Where rates come from
When a transaction needs converting, Budgero resolves the rate through a strict hierarchy — the first source that applies wins:
| Priority | Source | When it applies |
|---|---|---|
| 1 | Per-transaction override | You set the exact rate on that one transaction |
| 2 | Custom rates | A rate you defined for a date range that covers the transaction |
| 3 | Fetched rates | Month-averaged rates Budgero retrieves automatically |
| 4 | Manual rates | Standing rates you entered yourself — no internet required |
| 5 | Adjacent month fallback | The nearest month's rate, when nothing else covers the date |
For most people, fetched rates do all the work invisibly. The layers above them exist for the moments when "the market average" isn't your truth.
Custom rates: your rate, your date range
Settings → Currencies is the control room. There you define Custom Exchange Rates: a currency pair, a rate, and a date range. Within that range, your rate beats the fetched one.
Typical uses:
- You moved money at a known rate. You converted €10,000 at 1.0845 on March 3rd — pin that rate to that week and the books match the wire receipt.
- A managed or pegged currency. If you deal in a currency where the official rate and the practical rate differ, set the one that reflects your reality.
- Historical cleanup. Imported years of foreign transactions? Define custom rates per period instead of editing rows one by one.
Custom rates are live settings, not one-time stamps: when you add, edit, or delete one, Budgero recalculates the converted amounts of every transaction in that range — except transactions you've individually overridden, which always keep their pinned rate.
Per-transaction overrides: matching the statement
Market rates are averages; your card's settlement rate never quite is.
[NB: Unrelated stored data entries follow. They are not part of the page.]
(** A literal that is not a number leaves no extremum. *)
Lemma extremum_none (better : Q -> Q -> bool) (v : list pyval) (x : pyval) :
  In x v -> num_of x = None -> extremum better v = None.
Proof.
  induction v as [| x0 v IH]; simpl; intros Hin Hx; [contradiction |].
  destruct Hin as [-> | Hin].
  - now rewrite Hx.
  - destruct (num_of x0); [| reflexivity].
    destruct v as [| x1 v']; [contradiction |].
    now rewrite (IH Hin Hx).
Qed.

(** The types of strings and of objects absorb the others. *)
Lemma promote_absorbs (l : list dtype) (t : dtype) :
  (t = str_ \/ t = object_) \/ (exists u, In u l /\ (u = str_ \/ u = object_)) ->
  fold_left promote l t = str_ \/ fold_left promote l t = object_.
Proof.
  revert t. induction l as [| u l IH]; intros t H; simpl.
  - destruct H as [H | [u [[] _]]]. exact H.
  - apply IH. destruct H as [[-> | ->] | [u' [[<- | Hin] Hu']]].
    + left. destruct u; simpl; tauto.
    + left. destruct u; simpl; tauto.
    + left. destruct Hu' as [-> | ->]; destruct t; simpl; tauto.
    + right. exists u'. now split.
Qed.

Lemma cast_object (x : pyval) : cast object_ x = x.
Proof. now destruct x. Qed.

(** numpy cannot reduce a list that starts with a number and holds a
    literal that is not one. *)
Lemma np_reduce_refuses (better : Q -> Q -> bool) (v0 : pyval)
  (rest : list pyval) (x : pyval) :
  num_of v0 <> None -> In x (v0 :: rest) -> num_of x = None ->
  np_reduce better (v0 :: rest) = Raise (TypeError FromLibrary).
Proof.
  intros Hv0 Hin Hx.
  assert (Hrest : In x rest).
  { destruct Hin as [<- | Hin]; [congruence | exact Hin]. }
  unfold np_reduce.
  destruct (promote_absorbs (map dtype_of rest) (dtype_of v0)) as [-> | ->].
  - right. exists (dtype_of x). split; [now apply in_map |].
    destruct x; simpl in *; try discriminate; tauto.
  - reflexivity.
  - destruct rest as [| x1 rest']; [contradiction |].
    rewrite (map_ext _ _ cast_object), map_id.
    now rewrite (extremum_none better (v0 :: x1 :: rest') x Hin Hx).
Qed.

(** On a list of integers of 64 bits, and on a list of floats, numpy
    compares the literals as they are. *)
Lemma np_reduce_plain (better : Q -> Q -> bool) (v : list pyval) :
  Forall (fun x => exists z, x = PInt z /\ (- 2 ^ 63 <= z < 2 ^ 63)%Z) v
  \/ Forall (fun x => is_float x = true) v ->
  v <> [] ->
  exists x q, extremum better v = Some (x, q) /\ np_reduce better v = Ok x.
Proof.
  intros Hplain Hne.
  assert (Hnum : Forall (fun x => num_of x <> None) v).
  { destruct Hplain as [H | H]; eapply Forall_impl; try exact H;
      intros x Hx; cbv beta in Hx.
    - destruct Hx as [z [-> _]]. discriminate.
    - destruct x; simpl in *; discriminate. }
  destruct (extremum_total better v Hne Hnum) as [x [q Hx]].
  exists x, q. split; [exact Hx |].
  destruct v as [| x0 rest]; [congruence |]. unfold np_reduce.
  assert (Ht : exists t,
             (t = int64 \/ t = float64)
             /\ fold_left promote (map dtype_of rest) (dtype_of x0) = t
             /\ map (cast t) (x0 :: rest) = x0 :: rest).
  { assert (Hall : exists t, (t = int64 \/ t = float64)
                     /\ Forall (fun y => dtype_of y = t /\ cast t y = y)
                          (x0 :: rest)).
    { destruct Hplain as [H | H]; [exists int64 | exists float64];
        (split; [tauto |]); eapply Forall_impl; try exact H;
        intros y Hy; cbv beta in Hy.
      - destruct Hy as [z [-> Hz]]. unfold dtype_of, cast.
        destruct (Z.leb_spec (- 2 ^ 63) z) as [_ | Hlt]; [| lia].
        destruct (Z.ltb_spec z (2 ^ 63)) as [_ | Hge]; [| lia].
        split; reflexivity.
      - destruct y; cbn [is_float] in Hy; try discriminate.
        split; reflexivity. }
    destruct Hall as [t [Ht Hall]]. exists t. split; [exact Ht |].
    apply Forall_cons_iff in Hall. destruct Hall as [[H0 H0'] Hr].
    rewrite H0. split.
    - clear - Hr Ht. induction Hr as [| y rest [Hy _] _ IH]; cbn [map fold_left];
        [reflexivity |].
      rewrite Hy.
      replace (promote t t) with t by (destruct Ht as [-> | ->]; reflexivity).
      exact IH.
    - cbn [map]. rewrite H0'. f_equal.
      clear - Hr. induction Hr as [| y rest [_ Hy] _ IH]; cbn [map];
        [reflexivity |].
      rewrite Hy. f_equal. exact IH. }
  destruct Ht as [t [Ht [-> Hcast]]]. rewrite Hcast, Hx.
  destruct Ht as [-> | ->]; reflexivity.
Qed.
When the converted amount needs to match a statement to the cent, override the rate on the individual transaction — enter either the rate or the exact settled amount, and the transaction is exempt from all automatic recalculation from then on.
This is the tool for: card purchases abroad (banks add their own spread), transfers where the receipt shows the exact rate, and any line your accountant will eventually compare against a statement.
Manual rates: budgeting without a rate feed
Manual rates are standing rates you enter yourself, used when fetched rates aren't available — offline, or on a self-hosted instance you haven't connected to a rate API. Set them once for the pairs you use and multi-currency keeps working with no network at all; you can always true up individual transactions with overrides later.
Day-to-day workflows
The cross-border household. Salary lands in GBP, rent leaves in EUR. Each account keeps its own currency; assignment and spending decisions all happen in the budget currency. No mental FX math at any point — the rate hierarchy handles it.
Travel. Spend on your home card abroad and the transaction arrives in the account's currency as usual — enter what the terminal showed in the foreign currency or what your bank app shows settled, whichever you have; an override reconciles the difference when the statement lands.
Reconciling foreign accounts. Reconciliation compares original amounts against your bank — francs against francs. Conversion never interferes with whether your account balance is right; it only determines how that balance reads in your budget currency.
What conversion never touches
A principle worth knowing: rates affect how foreign amounts are expressed, never what happened. Original amounts are immutable facts; converted amounts are interpretations that improve as your rate data does. Deleting a custom rate doesn't corrupt history — it just sends those transactions back down the hierarchy to the next applicable rate.